During the rough hours and days of chemo, I tried to remind myself that other women had endured worse in order to keep perspective. I was depleted and beat down. I felt like I was in a time warp where sometimes the minutes and seconds stood still in my pain and exhaustion. I was constantly irritated and agitated due to the steroids. I felt raw and stripped away of pretense, of trivial meaningless worries. I felt clarity like never before and I reveled in it. There was freedom in this space like no other. Most importantly during this time, I was in deep communion with God. He was so faithful to His promise to always be with me, to give me the strength I needed, and I never felt alone.
There were many days I didn’t get off the couch and didn’t make it to yoga class. The silver lining was that I had lots of time to do Bible study! God opened my eyes to this truth: He had been preparing me to help fellow pink sisters through yoga. I could see the people, opportunities, education and timing all coming together. I felt Him nudge me and whisper in my ear that He had equipped me for this moment. And so Faithful Warrior Yoga was truly born.
The pink sisters whom I’ve taught to this point have shown such determination and moxy. They want to feel better, they want to regain as much mobility, flexibly and strength as possible. They don’t want to allow cancer to limit them any more than it already has. Like me, women come to yoga practice feeling tired, nausea, or sore and they breathe deeply into those spaces, and facilitate for themselves internal healing. Yoga gives them an opportunity to reconnect or perhaps for the first time, connect to their bodies, and listen to the queues their bodies give. To come back to their mat, class after class when it’s not easy nor comfortable is an act of sheer determination in an effort to take control over what each woman can in her journey.

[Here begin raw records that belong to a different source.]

Lemma decode_request_packet_ok packet r :
  decode_request_packet packet = Ok r <-> request_ok r /\ packet = request_packet r.
Proof.
  unfold decode_request_packet, request_packet. split.
  - intros Hd. res_inv Hd. apply unframe_ok in Hr as [-> Hl].
    destruct a0. apply (deterministic_iff a) in Hr0 as (c & Hcb & Hb);
      [|unfold GLOBAL_CBOR_CAP, U64_MAX in *; lia].
    pose proof (flatten_ok _ _ Hcb) as Hts. pose proof (flatten_bytes c) as Hf. rewrite Hb in Hf.
    apply (decode_request_tokens a a1 (flatten c)) in Hd as (Hok & <- & bt & Hbt & Hfl); [|done..].
    assert (a = cbor_bytes (request_tree r)) as <-; [|done].
    rewrite <- Hf, <- flatten_bytes, request_tokens, Hfl.
    by rewrite (body_tokens_tree r bt c).
  - intros [Hok ->]. set (cbor := cbor_bytes (request_tree r)).
    pose proof (request_size r Hok) as Hs. rewrite <- cbor_bytes_size in Hs. fold cbor in Hs.
    pose proof (request_cap_le (operation_of r)) as Hcap. pose proof (request_cbor_ok r Hok) as Hc.
    pose proof (flatten_ok _ _ Hc) as Hts. pose proof (flatten_bytes (request_tree r)) as Hf.
    assert (Hu : unframe (be_encode 4 (len cbor) ++ cbor) = Ok cbor) by (apply unframe_ok; split; [done|lia]).
    assert (Hv : validate_deterministic_cbor cbor = Ok tt).
    { apply deterministic_iff; [unfold GLOBAL_CBOR_CAP, U64_MAX in *; lia|]. by eexists. }
    assert (Ho : request_operation cbor = Ok (operation_of r)).
    { apply (request_operation_tokens _ (flatten (request_tree r))); [done..|].
      pose proof (operation_range r). split; [lia|]. rewrite request_tokens.
      destruct Hok as (Hid & Hd & _). do 3 eexists. eauto. }
    rewrite Hu. cbn [res_bind]. rewrite Hv. cbn [res_bind]. rewrite Ho. cbn [res_bind].
    replace (request_cap (operation_of r) <? len cbor) with false by (symmetry; apply Z.ltb_ge; lia).
    cbn. apply (decode_request_tokens _ _ (flatten (request_tree r))); [done..|].
    split_and!; [done|done|]. exists (flatten (body_tree r)). split; [|apply request_tokens].
    apply body_tokens_self, Hok.
Qed.

(** ** Encoding *)

Lemma writes_names l : Forall (fun s => len s <= 128) l -> writes (map enc_str l) (map TStr l).
Proof.
  unfold writes. induction 1 as [|s l Hs _ IH]; cbn; [constructor|]. constructor; [|done].
  apply enc_str_tok. unfold U64_MAX. lia.
Qed.

Lemma encode_open_ok b :
  open_ok b -> encode_open b = Ok (toks_bytes (flatten (open_tree b))).
Proof.
  intros (Ht & Hc & Hb). assert (65536 <= U64_MAX) by (unfold U64_MAX; lia).
  assert (Hcaps : forall l, capability_list l ->
    c_chain ([enc_u8 2; enc_array (len l)] ++ map enc_str l)
    = Ok (toks_bytes (TUint 2 :: flatten (CArray (map CStr l))))).
  { intros l Hl. pose proof (names_short l Hl) as Hs. destruct Hl as [Hn _]. cbn [flatten]. rewrite names_flatten.
    replace (len (map CStr l)) with (len l) by (unfold len; by rewrite length_map).
    apply c_chain_tokens, Forall2_cons_2; [apply enc_u8_tok; lia|].
    apply Forall2_cons_2; [apply enc_array_tok; lia|]. by apply writes_names. }
  unfold encode_open. rewrite Hcaps by done.
  destruct b as [token [session|] caps [q|] [h|]]; try contradiction; cbn in Ht, Hc, Hb;
    cbn [o_target_token o_session_id required_capabilities session_open_request
         session_open_request_sha256 is_Some_b res_of_option]; request_facts; repeat chain_step;
    rewrite ?app_nil_l, ?app_nil_r, <- !toks_bytes_app; apply f_equal.
  - cbn [flatten open_tree app fst snd map concat o_session_id required_capabilities o_target_token
         session_open_request session_open_request_sha256]. by rewrite app_nil_r.
  - apply f_equal. done.
Qed.

Lemma encode_body_ok r : body_ok r -> encode_body r = Ok (cbor_bytes (body_tree r)).
Proof.
  rewrite <- flatten_bytes. destruct r as [[id d b]|[id d b]|[id d b]|[id d b]|[id d b]]; cbn [encode_body body];
    intros Hb; cbn in Hb.
  - unfold encode_prepare. request_facts. pose proof (Platform_wire_range (platform b)).
    assert (5 <= U64_MAX /\ 4096 <= U64_MAX) by (unfold U64_MAX; lia). chain_step. done.
  - by apply encode_open_ok.
  - unfold encode_exchange. request_facts. pose proof (SideEffect_wire_range (side_effect b)).
    assert (9007199254740991 <= U64_MAX) by (unfold U64_MAX; lia). chain_step. done.
  - unfold encode_close_session. request_facts. pose proof (CloseReason_wire_range (cs_reason b)).
    assert (9007199254740991 <= U64_MAX) by (unfold U64_MAX; lia). chain_step. done.
  - unfold encode_close_lease. request_facts. pose proof (CloseReason_wire_range (cl_reason b)).
    assert (9007199254740991 <= U64_MAX) by (unfold U64_MAX; lia). chain_step. done.
Qed.
(* ===== verification/Interference.v ===== *)
(** A logic of interference for threads on a shared state: what every schedule keeps.  There is
    an invariant of the state, a relation between the states before and after a step, and
    resources that are handed around but never copied or lost. *)

From S2P Require Import Prelude Threads.

(** [inv] is the invariant, [evolves l] what a step of a thread that holds [l] may do to the
    state.  [issued] and [settled] count resources: what is issued and not settled is held by
    the threads, or was dropped, if it is [droppable].  A thread may wait for a resource only
    while all it holds is of a higher [rank].  [final x s]: what a result [x] promises. *)
Class Discipline (S L R : Type) := {
  inv : S -> Prop;
  evolves : list R -> S -> S -> Prop;
  issued_in : S -> list R;
  settled_in : S -> list R;
  droppable : R -> Prop;
  rank : R -> nat;
  final : L -> S -> Prop
}.

Section Logic.
Context {S L R : Type} `{!Discipline S L R}.
Implicit Types (s : S) (l mine others : list R) (r : R) (P F : S -> Prop) (t : Thread S L).

(** The resources [l] are among those that are owed. *)
Definition holds s l : Prop := exists others, issued_in s ≡ₚ settled_in s ++ l ++ others.
Definition owed s r : Prop :=
  ~ droppable r /\ forall l, issued_in s ≡ₚ settled_in s ++ l -> r ∈ l.
Definition waits s l : Prop :=
  exists r, owed s r /\ forall r', r' ∈ l -> droppable r' \/ (rank r < rank r')%nat.

(** What a thread that holds [mine] relies on: the steps of threads that hold the rest. *)
Definition stable mine P : Prop :=
  forall s s' l, P s -> inv s -> holds s (mine ++ l) -> evolves l s s' -> inv s' -> P s'.

(** What a step does: its thread held [l] and holds [l'] after it. *)
Definition moves s l s' l' : Prop :=
  inv s' /\ evolves l s s' /\
  forall others, issued_in s ≡ₚ settled_in s ++ l ++ others ->
    exists dropped, Forall droppable dropped /\
      issued_in s' ≡ₚ settled_in s' ++ l' ++ dropped ++ others.
(* ===== verification/Broker.v ===== *)
(** The data of the broker ([host-runtime/src/broker.rs]): its leases, references, sessions and
    operation ledgers, the pure decisions on them, and what it asks of the platform. *)

From Stdlib Require Import Init.Byte Strings.Byte.
From S2P Require Import Prelude Errors Crates Outer Records Payloads Reassembly NoiseIO Lease Bootstrap Session Control Adapter RawTransport Threads.

Definition MAX_SAFE : Z := 9007199254740991.
Definition IOS_PREPARE_LAUNCH_MS : Z := 10000.
Definition ANDROID_PREPARE_LAUNCH_MS : Z := 20000.
Definition PREPARE_BOOTSTRAP_MS : Z := 10000.
Definition BROKER_CLEANUP_MS : Z := 2000.
Definition SESSION_IDLE_MS : Z := 30000.
Definition LEASE_IDLE_MS : Z := 120000.
Definition LEASE_ABSOLUTE_MS : Z := 900000.
Definition HEARTBEAT_INTERVAL_MS : Z := 30000.
Definition HEARTBEAT_MISSES : Z := 4.

(** ** Failures *)

Definition fail (stage : ErrorStage) (reason : CloseReason) : ControlFailure :=
  let '(kind, message) := match reason with
    | AuthenticationFailed =>
        (TransportAuthenticationRequired, str "Target transport authentication failed")
    | Timeout => (KindTimeout, str "Broker operation timed out")
    | InternalError | CleanupFailed => (KindInternalError, str "Broker operation failed")
    | _ => (SessionExpired, str "Target session expired")
    end in
  {| f_kind := kind; f_message := message; f_retryable := false; f_stage := stage;
     f_handoff := NotHandedOff; f_close_reason := reason |}.

Definition selection (stage : ErrorStage) : ControlFailure :=
  {| f_kind := TargetSelectionRequired; f_message := str "Target selection is invalid";
     f_retryable := false; f_stage := stage; f_handoff := NotHandedOff;
     f_close_reason := BindingMismatch |}.

Definition with_failure_handoff (h : HandoffState) (f : ControlFailure) : ControlFailure :=
  {| f_kind := f_kind f; f_message := f_message f; f_retryable := f_retryable f;
     f_stage := f_stage f; f_handoff := h; f_close_reason := f_close_reason f |}.

Definition transport_fail (stage : ErrorStage) (error : TransportFailure) : ControlFailure :=
  with_failure_handoff (tf_handoff error) (fail stage (tf_close_reason error)).

Definition platform_launch_reason (kind : PlatformFailureKind) : CloseReason :=
  match kind with
  | PlatformCleanupFailed => CleanupFailed
  | TimedOut | Cancelled => Timeout
  | Rejected => BindingMismatch
  | Eof => PeerClosed
  | Unavailable | PlatformInternal => InternalError
  end.

Definition platform_launch_failure (failure : PlatformFailure) : TransportFailure :=
  {| tf_close_reason := platform_launch_reason (primary_kind failure);
     tf_handoff := NotHandedOff; tf_cleanup_failed := pf_cleanup_failed failure |}.

(** ** Deadlines *)

Definition abs (v : Z) : CRes AbsoluteDeadline :=
  check (1 <=? v) && (v <=? MAX_SAFE) else fail Ipc InternalError in
  res_map_err (fun _ => fail Ipc InternalError) (AbsoluteDeadline_new v).

Definition prepare_launch_budget (p : Platform) : Z :=
  match p with
  | IosSimulator => IOS_PREPARE_LAUNCH_MS
  | AndroidEmulator => ANDROID_PREPARE_LAUNCH_MS
  end.

Definition prepare_deadline (started caller_deadline : Z) (p : Platform) : CRes Z :=
  let? budget := res_of_option (fail StPrepare InternalError)
    (checked_add started (prepare_launch_budget p) ≫= fun d => checked_add d PREPARE_BOOTSTRAP_MS) in
  Ok (Z.min caller_deadline budget).

Definition launch_deadline (started prepare_deadline : Z) (p : Platform) : CRes Z :=
  let? launch_limit := res_of_option (fail StPrepare InternalError)
    (checked_add started (prepare_launch_budget p)) in
  Ok (Z.min prepare_deadline launch_limit).

Definition bootstrap_deadline (connected prepare_deadline : Z) : CRes Z :=
  let? bootstrap_limit := res_of_option (fail StBootstrap InternalError)
    (checked_add connected PREPARE_BOOTSTRAP_MS) in
  Ok (Z.min prepare_deadline bootstrap_limit).

Definition commit_rejection_reason (completed deadline : Z) (binding_matches : bool)
    : option CloseReason :=
  if deadline <=? completed then Some Timeout
  else if negb binding_matches then Some BindingMismatch
  else None.

Definition session_tombstone_expires (now : Z) : CRes Z :=
  match checked_add now SESSION_IDLE_MS with
  | Some expires => if expires <=? MAX_SAFE then Ok expires else Err (fail Cleanup InternalError)
  | None => Err (fail Cleanup InternalError)
  end.

Definition saturating_sub (a b : Z) : Z := Z.max (a - b) 0.
Definition expired_at (current observed ttl : Z) : bool := ttl <=? saturating_sub current observed.
Definition heartbeat_lost (misses : Z) : bool := HEARTBEAT_MISSES <=? misses.

Definition lease_terminal_reason (current created last_client_activity misses : Z)
    : option CloseReason :=
  if expired_at current created LEASE_ABSOLUTE_MS then Some Stale
  else if heartbeat_lost misses then Some BrokerLost
  else if expired_at current last_client_activity LEASE_IDLE_MS then Some Stale
  else None.
(* ===== verification/BrokerOps.v ===== *)
(** The operations of the broker ([SessionBroker] of [host-runtime/src/broker.rs]) as programs
    of threads: each hold of the lock on [Core] is one atomic section, and so is each call of
    the clock, of the platform and of the raw transport between them. *)

From S2P Require Import Prelude Errors Crates Outer Records Payloads Reassembly NoiseIO Lease Bootstrap Session Control Adapter RawTransport Threads Broker.

Section Operations.
Context `{Minicbor} `{Snow} `{Sha2} `{Base64} `{PlatformHost W}.

(** ** The state *)

(** A lease-wide operation: the ledger it is entered in, and its id there. *)
Definition Guard : Type := nat * Z.

Record Prepared := mkPrepared {
  success : BootstrapSuccess;
  prepared_pbs : bytes;
  operation : Guard
}.

(** An owned operation of [owned_op.rs], as its users see it ([OwnedOp]). *)
Inductive OpCell : Type :=
| CellProducing | CellReady (v : result TransportFailure Prepared) | CellTaken | CellAbandoned.

(** A history, which no definition reads: the launches begun and those consumed, the receipts
    that launches gave and those moved into a call, the session slots given to openings, the
    tokens given out, and the lease of each owned operation. *)
Record Books := mkBooks {
  begun : list PendingLaunch;
  consumed : list PendingLaunch;
  launched : list CleanupReceipt;
  spent : list CleanupReceipt;
  reserved : list (nat * Z);
  minted : list bytes;
  owners : list nat
}.

(** [Core] with what its leases share with the threads: the ledgers and probes are those of
    the lease that was pushed at the same index, and outlive it. *)
Record Broker := mkBroker {
  leases : list (option (Lease W));
  failed : gmap SelectionKey (bytes * CloseReason);
  stale_tokens : gmap bytes Z;
  shutting_down : bool;
  ledgers : list (OperationState Cancellation);
  probes : list bool;
  cells : list OpCell;
  pending_reapers : Z;
  entropy : list bytes;
  books : Books;
  bio : Io (W:=W)
}.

My life was forever be altered by breast cancer. I have a completely fresh and profound knowledge of health and of sickness. I carry the responsibility to pay forward my experience and support I received. It is a gut deep feeling, a burning in my heart that fuels me.
I feel incredibly honored to serve God and others. I'm looking to Jesus for all I require to carry out my life's purpose, to minister to other women and to be a godly momma. I am now taking the leap of faith, totally changing careers and paths, forgoing many creature comforts and corporate stability, in order to live out loud and follow this God given passion. While I am reaching others, I am simultaneously making sure not to burn myself out. I am reminded daily when I look into my daughter’s eyes that mommy must continue to take care of herself too!
A verse I clung to during the past year continues to speak to my heart today, "12 Blessed is the one who perseveres under trial because, having stood the test, that person will receive the crown of life that the Lord has promised to those who love him." James 1:12
My hope and prayer is that we who have been affected by a breast cancer diagnosis will not just survive, but instead, thrive.